Guidelines on multiple
myeloma from the National Comprehensive Cancer Network (NCCN, 2016) recommend
Daratumumab for the treatment of patients who have received at least three prior
therapies, including a proteasome inhibitor (PI) and an immunomodulatory agent
or who are double refractory to a PI and immunomodulatory agent.
Experimental Indications:
Lymphoma
Overdijk and colleagues
(2015) examined the contribution of antibody-dependent, macrophage-mediated
phagocytosis to Daratumumab`s mechanism of action. Live cell imaging revealed
that Daratumumab efficiently induced macrophage-mediated phagocytosis, in which
individual macrophages rapidly and sequentially engulfed multiple tumor cells.

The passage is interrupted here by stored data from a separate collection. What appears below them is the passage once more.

(** * POAP provisioning script for NX-OS (hack/dnsmasq/nxos.py)

    A shallow embedding of the provisioning script: the path translator
    [to_posix_path], the type 8 password hash [generate_type8_password],
    the image janitor [clean_old_images], the fetch-and-verify engine
    [download_image], [configure] and the orchestrator [main], followed by
    the properties of the specification that concern them. *)

From Stdlib Require Import Strings.String Strings.Ascii Strings.Byte List ZArith Zbitwise Lia Bool.
From stdpp Require Import gmap strings.
Import ListNotations.
Open Scope string_scope.
Open Scope list_scope.

(** ** Python exceptions and results *)

(** The exception classes the script raises or catches.  [SystemExit] is what
    [exit(code)] raises; it is not an [Exception] subclass. *)
Inductive exn : Type :=
| ChecksumError (msg : string)
| RequestException
| cmd_exec_error (msg : string)
| ValueError (msg : string)
| OSError
| ZeroDivisionError
| SystemExit (code : Z).

Inductive result (A : Type) : Type :=
| Ok (a : A)
| Raise (e : exn).
Arguments Ok {A} a.
Arguments Raise {A} e.

(** [isinstance(e, Exception)]: everything but [SystemExit]. *)
Definition is_Exception (e : exn) : bool :=
  match e with
  | SystemExit _ => false
  | _ => true
  end.

(** ** Strings as Python uses them *)

(** [s.split(sep)] for a one-character separator: never empty, [""] splits
    into [[""]]. *)
Fixpoint split (sep : ascii) (s : string) : list string :=
  match s with
  | EmptyString => [EmptyString]
  | String c s' =>
      if Ascii.eqb c sep then EmptyString :: split sep s'
      else match split sep s' with
           | t :: ts => String c t :: ts
           | [] => [String c EmptyString]
           end
  end.

(** [s.replace(c, "")] for a one-character [c]. *)
Fixpoint remove_char (c : ascii) (s : string) : string :=
  match s with
  | EmptyString => EmptyString
  | String a s' =>
      if Ascii.eqb a c then remove_char c s' else String a (remove_char c s')
  end.

(** [sep.join(l)]. *)
Definition join (sep : string) (l : list string) : string := String.concat sep l.

(** Truthiness of a string: [if token:]. *)
Definition truthy (s : string) : bool :=
  match s with
  | EmptyString => false
  | String _ _ => true
  end.

(** [x in l] for a list of strings. *)
Definition str_in (x : string) (l : list string) : bool :=
  existsb (String.eqb x) l.

(** [needle in s]: substring test. *)
Fixpoint contains (needle s : string) : bool :=
  if String.prefix needle s then true
  else match s with
       | EmptyString => false
       | String _ s' => contains needle s'
       end.

(** ** Path translator *)

Definition volume_labels : list string :=
  ["bootflash:"; "flash:"; "nvram:"; "usb2:"; "usb1:"].

(** [to_posix_path], lines 73-84. *)
Definition to_posix_path (path : string) : result string :=
  let tokens := split "/" path in
  let t0 := hd EmptyString tokens in
  if str_in t0 volume_labels then
    let ppath := ("/" +:+ remove_char ":" t0) :: List.filter truthy (tl tokens) in
    Ok (join "/" ppath)
  else
    Raise (ValueError ("Unknown path type: " +:+ path)).

(** ** Password hash utility *)

(** *** Bytes and 32-bit words *)

Local Open Scope Z_scope.

Definition bytes : Type := list byte.

Definition byte_to_Z (b : byte) : Z := Z.of_N (Byte.to_N b).

Definition Z_to_byte (z : Z) : byte :=
  match Byte.of_N (Z.to_N (z mod 256)) with
  | Some b => b
  | None => Byte.x00
  end.

(** [s.encode()]: a Python [str] is modelled by the bytes of its UTF-8
    encoding, which is what a Rocq [string] holds. *)
Definition encode (s : string) : bytes := list_byte_of_string s.

Definition xor_bytes (a b : bytes) : bytes :=
  List.map (fun p => Z_to_byte (Z.lxor (byte_to_Z (fst p)) (byte_to_Z (snd p))))
           (combine a b).

Definition w32 (x : Z) : Z := Z.land x 0xffffffff.
Definition add32 (x y : Z) : Z := w32 (x + y).
Definition rotr (n x : Z) : Z := Z.lor (Z.shiftr x n) (w32 (Z.shiftl x (32 - n))).
Definition not32 (x : Z) : Z := Z.lxor x 0xffffffff.

(** Big-endian serialisation of a word into [n] bytes. *)
Fixpoint be_bytes (n : nat) (x : Z) : bytes :=
  match n with
  | O => []
  | S n' => Z_to_byte (Z.shiftr x (8 * Z.of_nat n')) :: be_bytes n' x
  end.

Definition be_word (bs : bytes) : Z :=
  fold_left (fun acc b => acc * 256 + byte_to_Z b) bs 0.

(** *** SHA-256 (FIPS 180-4), as [hashlib] computes it *)

(** The round constants are the first 32 bits of the fractional parts of the
    cube roots of the first 64 primes, the initial hash value those of the
    square roots of the first 8 primes. *)
Definition is_prime (n : Z) : bool :=
  (1 <? n) && forallb (fun d => negb (n mod d =? 0))
                      (List.map Z.of_nat (seq 2 (Z.to_nat n - 2))).

Definition primes_below (n : nat) : list Z :=
  List.filter is_prime (List.map Z.of_nat (seq 2 (n - 2))).

(** Integer cube root, one bit at a time from bit [bits - 1] down. *)
Fixpoint icbrt (bits : nat) (n r : Z) : Z :=
  match bits with
  | O => r
  | S b =>
      let c := r + 2 ^ Z.of_nat b in
      icbrt b n (if c * c * c <=? n then c else r)
  end.

Definition frac32_cbrt (p : Z) : Z := w32 (icbrt 40 (p * 2 ^ 96) 0).
Definition frac32_sqrt (p : Z) : Z := w32 (Z.sqrt (p * 2 ^ 64)).

Definition sha256_K : list Z :=
  Eval vm_compute in List.map frac32_cbrt (firstn 64 (primes_below 312)).

Definition sha256_H0 : list Z :=
  Eval vm_compute in List.map frac32_sqrt (firstn 8 (primes_below 20)).

Definition Ch (x y z : Z) : Z := Z.lxor (Z.land x y) (Z.land (not32 x) z).
Definition Maj (x y z : Z) : Z :=
  Z.lxor (Z.lxor (Z.land x y) (Z.land x z)) (Z.land y z).
Definition Sigma0 (x : Z) : Z := Z.lxor (Z.lxor (rotr 2 x) (rotr 13 x)) (rotr 22 x).
Definition Sigma1 (x : Z) : Z := Z.lxor (Z.lxor (rotr 6 x) (rotr 11 x)) (rotr 25 x).
Definition sigma0 (x : Z) : Z := Z.lxor (Z.lxor (rotr 7 x) (rotr 18 x)) (Z.shiftr x 3).
Definition sigma1 (x : Z) : Z := Z.lxor (Z.lxor (rotr 17 x) (rotr 19 x)) (Z.shiftr x 10).

(** Padding: the byte [0x80], zeros up to 56 modulo 64, the bit length on
    eight bytes. *)
Definition sha256_pad (msg : bytes) : bytes :=
  let len := Z.of_nat (length msg) in
  let zeros := Z.to_nat ((55 - len) mod 64) in
  msg ++ [Byte.x80] ++ repeat Byte.x00 zeros ++ be_bytes 8%nat (8 * len).

(** The sixteen words of a 64-byte block. *)
Fixpoint block_words (n : nat) (blk : bytes) : list Z :=
  match n with
  | O => []
  | S n' => be_word (firstn 4%nat blk) :: block_words n' (skipn 4%nat blk)
  end.

(** Message schedule; [rw] holds the words computed so far, newest first. *)
Fixpoint schedule (n : nat) (rw : list Z) : list Z :=
  match n with
  | O => rev rw
  | S n' =>
      let w := add32 (add32 (sigma1 (nth 1%nat rw 0)) (nth 6%nat rw 0))
                     (add32 (sigma0 (nth 14%nat rw 0)) (nth 15%nat rw 0)) in
      schedule n' (w :: rw)
  end.

Record sha_state : Type := ShaState {
  sa : Z; sb : Z; sc : Z; sd : Z; se : Z; sf : Z; sg : Z; sh : Z
}.

Definition state_of_list (l : list Z) : sha_state :=
  ShaState (nth 0%nat l 0) (nth 1%nat l 0) (nth 2%nat l 0) (nth 3%nat l 0)
           (nth 4%nat l 0) (nth 5%nat l 0) (nth 6%nat l 0) (nth 7%nat l 0).

Definition sha_round (s : sha_state) (kw : Z * Z) : sha_state :=
  let t1 := add32 (add32 (add32 (sh s) (Sigma1 (se s)))
                         (add32 (Ch (se s) (sf s) (sg s)) (fst kw))) (snd kw) in
  let t2 := add32 (Sigma0 (sa s)) (Maj (sa s) (sb s) (sc s)) in
  ShaState (add32 t1 t2) (sa s) (sb s) (sc s) (add32 (sd s) t1) (se s) (sf s) (sg s).

Definition sha_compress (h : sha_state) (blk : bytes) : sha_state :=
  let w := schedule 48%nat (rev (block_words 16%nat blk)) in
  let s := fold_left sha_round (combine sha256_K w) h in
  ShaState (add32 (sa h) (sa s)) (add32 (sb h) (sb s)) (add32 (sc h) (sc s))
           (add32 (sd h) (sd s)) (add32 (se h) (se s)) (add32 (sf h) (sf s))
           (add32 (sg h) (sg s)) (add32 (sh h) (sh s)).

(** The blocks of a padded message; [n] bounds their number. *)
Fixpoint sha_blocks (n : nat) (h : sha_state) (msg : bytes) : sha_state :=
  match n, msg with
  | S n', _ :: _ => sha_blocks n' (sha_compress h (firstn 64%nat msg)) (skipn 64%nat msg)
  | _, _ => h
  end.

Definition sha_digest (h : sha_state) : bytes :=
  be_bytes 4%nat (sa h) ++ be_bytes 4%nat (sb h) ++ be_bytes 4%nat (sc h) ++ be_bytes 4%nat (sd h) ++
  be_bytes 4%nat (se h) ++ be_bytes 4%nat (sf h) ++ be_bytes 4%nat (sg h) ++ be_bytes 4%nat (sh h).

Definition sha256 (msg : bytes) : bytes :=
  let m := sha256_pad msg in
  sha_digest (sha_blocks (length m) (state_of_list sha256_H0) m).

(** *** HMAC (RFC 2104) and PBKDF2 (RFC 8018) over SHA-256 *)

Definition hmac_sha256 (key msg : bytes) : bytes :=
  let k := if (64 <? length key)%nat then sha256 key else key in
  let k := k ++ repeat Byte.x00 (64 - length k)%nat in
  let ipad := xor_bytes k (repeat Byte.x36 64%nat) in
  let opad := xor_bytes k (repeat Byte.x5c 64%nat) in
  sha256 (opad ++ sha256 (ipad ++ msg)).

(** [hashlib.pbkdf2_hmac('sha256', password, salt, iterations)]: with no
    [dklen] the key has the digest's length, so it is the first block
    [T_1 = U_1 xor ... xor U_c]. *)
Definition pbkdf2_hmac_sha256 (password salt : bytes) (iterations : N) : bytes :=
  let u1 := hmac_sha256 password (salt ++ be_bytes 4%nat 1) in
  let step (ut : bytes * bytes) :=
    let u := hmac_sha256 password (fst ut) in (u, xor_bytes (snd ut) u) in
  snd (N.iter (iterations - 1) step (u1, u1)).

(** *** Base64 and the vendor alphabet *)

Definition std_b64chars : string :=
  "ABCDEFGHIJKLMNOPQRSTUVWXYZabcdefghijklmnopqrstuvwxyz0123456789+/".
Definition cisco_b64chars : string :=
  "./0123456789ABCDEFGHIJKLMNOPQRSTUVWXYZabcdefghijklmnopqrstuvwxyz".

(** The character of the standard alphabet for a 6-bit value. *)
Definition b64char (i : Z) : ascii :=
  match String.get (Z.to_nat (Z.land i 63)) std_b64chars with
  | Some c => c
  | None => "="%char
  end.

(** [base64.b64encode], three bytes at a time, padded with [=]. *)
Fixpoint b64encode (data : bytes) : string :=
  match data with
  | [] => EmptyString
  | [a] =>
      let n := Z.shiftl (byte_to_Z a) 16 in
      String (b64char (Z.shiftr n 18)) (String (b64char (Z.shiftr n 12)) "==")
  | [a; b] =>
      let n := Z.lor (Z.shiftl (byte_to_Z a) 16) (Z.shiftl (byte_to_Z b) 8) in
      String (b64char (Z.shiftr n 18)) (String (b64char (Z.shiftr n 12))
        (String (b64char (Z.shiftr n 6)) "="))
  | a :: b :: c :: rest =>
      let n := Z.lor (Z.lor (Z.shiftl (byte_to_Z a) 16) (Z.shiftl (byte_to_Z b) 8))
                     (byte_to_Z c) in
      String (b64char (Z.shiftr n 18)) (String (b64char (Z.shiftr n 12))
        (String (b64char (Z.shiftr n 6)) (String (b64char n) (b64encode rest))))
  end.

(** [str.maketrans(x, y)]: the dict sending [x[i]] to [y[i]]. *)
Definition maketrans (x y : string) : gmap ascii ascii :=
  fold_left (fun m kv => <[fst kv := snd kv]> m)
            (combine (list_ascii_of_string x) (list_ascii_of_string y)) ∅.

(** [s.translate(table)]: characters without an entry are kept. *)
Fixpoint translate (table : gmap ascii ascii) (s : string) : string :=
  match s with
  | EmptyString => EmptyString
  | String c s' => String (default c (table !! c)) (translate table s')
  end.

(** [s.rstrip(c)] for a one-character [c]. *)
Fixpoint rstrip (c : ascii) (s : string) : string :=
  match s with
  | EmptyString => EmptyString
  | String a s' =>
      match rstrip c s' with
      | EmptyString => if Ascii.eqb a c then EmptyString else String a EmptyString
      | r => String a r
      end
  end.

Definition b64table : gmap ascii ascii := maketrans std_b64chars cisco_b64chars.

(** [to_cisco_base64], lines 40-43. *)
Definition to_cisco_base64 (data : bytes) : string :=
  let b64 := b64encode data in
  rstrip "=" (translate b64table b64).

(** [not salt_bytes]: [None] and the empty byte string are falsy. *)
Definition falsy (salt_bytes : option bytes) : bool :=
  match salt_bytes with
  | None => true
  | Some [] => true
  | Some (_ :: _) => false
  end.

(** The entropy source behind [os.urandom]: an infinite byte stream and the
    position reached in it. *)
Record Rng : Type := MkRng { rng_stream : nat -> byte; rng_pos : nat }.

(** [os.urandom(n)]: the next [n] bytes of the stream. *)
Definition urandom (n : nat) (g : Rng) : bytes * Rng :=
  (List.map (rng_stream g) (seq (rng_pos g) n), MkRng (rng_stream g) (rng_pos g + n)).

(** [generate_type8_password], lines 20-48.  The only effect of the function
    is the draw from [os.urandom], so the entropy source is threaded
    through. *)
Definition generate_type8_password
    (password : string) (salt_bytes : option bytes) (g : Rng) : string * Rng :=
  let '(salt_bytes, g) :=
    if falsy salt_bytes then urandom 10 g else (default [] salt_bytes, g) in
  let dk := pbkdf2_hmac_sha256 (encode password) salt_bytes 20000 in
  ("$nx-pbkdf2$" +:+ to_cisco_base64 salt_bytes +:+ "$" +:+ to_cisco_base64 dk, g).

Local Close Scope Z_scope.

(** ** Data model of the orchestrator *)

(** [bootstrap["image"]]. *)
Record ImageSpec : Type := MkImageSpec {
  version : string;
  url : string;
  md5sum : string
}.

(** The bootstrap descriptor; [config_lines] is [bootstrap["config"]["lines"]]. *)
Record BootstrapDescriptor : Type := MkBootstrap {
  image : ImageSpec;
  config_lines : list string
}.

(** The dict [get_booted_image] returns. *)
Record RunningImage : Type := MkRunning {
  running_version : string;
  running_path : string
}.

(** The fields of [show version] the script reads. *)
Record ShowVersion : Type := MkShowVersion {
  nxos_ver_str : string;
  nxos_file_name : string;
  proc_board_id : string
}.

(** ** Observable events *)

Inductive level : Type := INFO | WARNING | ERROR.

Using a range of MM and Burkitt`s lymphoma cell lines, Daratumumab-dependent
phagocytosis by mouse and human macrophages was also observed in an in-vitro
flow cytometry assay. Phagocytosis contributed to Daratumumab`s anti-tumor
activity in-vivo, in both a subcutaneous and an intravenous leukemic xenograft
mouse model. Furthermore, Daratumumab was shown to induce macrophage-mediated
phagocytosis of MM cells isolated from 11 of 12 MM patients that showed variable
levels of CD38 expression. The authors concluded that they showed that
phagocytosis is a fast, potent and clinically relevant mechanism of action that
may contribute to the therapeutic activity of Daratumumab in MM and potentially
other hematological tumors.
Wang et al (2015) stated
that no standard chemotherapeutic regimens have been defined yet for extra-nodal
natural killer/T cell lymphoma (ENKTL), and the prognosis of patients with
advanced or relapsed disease is very poor. Daratumumab has been of great
interest in the treatment of CD38-expressing malignancies, especially MM. In
this study, these investigators reviewed the clinical data of 94 patients with
ENKTL, investigated the expression of CD38, and analyzed the prognostic value of
CD38 expression; 47 patients had weak expression of CD38, and the other 47
patients had strong expression. The CR rate was significantly higher in
patients who were treated with Asparaginase-based therapy (83.8 % versus 59.6 %,
p = 0.025). There was a trend towards higher CR rate in CD38 weak expression
group (78.7 % versus 59.6 %, p = 0.074). At a median follow-up time of 42
months, the 2-year and 5-year PFS rates were 53.0 % and 39.0 %, respectively,
and the 2-year and 5-year OS rates were 68.0 % and 58.0 %, respectively. In
multi-variate survival analysis including CD38 expression status, International
Prognostic Index (IPI) score, local tumor invasion, and chemotherapeutic
regimens, it was found that strong expression of CD38 and non-Asparaginase-based
chemo-regimens were independent adverse prognostic factors for PFS (p = 0.009
and 0.027, respectively), while local tumor invasion and higher IPI score were
independent adverse prognostic factors for OS (p = 0.002 and 0.035,
respectively). In subgroup analysis, strong expression of CD38 significantly
correlated with inferior survival outcomes in patients without local tumor
invasion (p = 0.011) or with stage I-II disease (p = 0.008). The authors
concluded that they found that the majority of ENKTL cases were CD38-positive,
with 50 % had strong expression of CD38, which significantly correlated with
poor outcomes, indicating the potential role of CD38 as a therapy target for
ENKTL.
Furthermore, Daratumumab
is also being investigated for use in (i) relapsed/refractory mantle cell
lymphoma, diffuse large B-cell lymphoma, and follicular lymphoma, and (ii)
smoldering MM.
A
phase II clinical trial on “An Efficacy and Safety Proof of Concept Study of
Daratumumab in Relapsed/Refractory Mantle Cell Lymphoma, Diffuse Large B-Cell
Lymphoma, and Follicular Lymphoma” is currently recruiting participants (last
verified December 2015).
Smoldering Multiple Myeloma
A
phase II clinical trial on “A Study to Evaluate 3 Dose Schedules of Daratumumab
in Participants With Smoldering Multiple Myeloma” is currently recruiting
participants (last verified December 2015).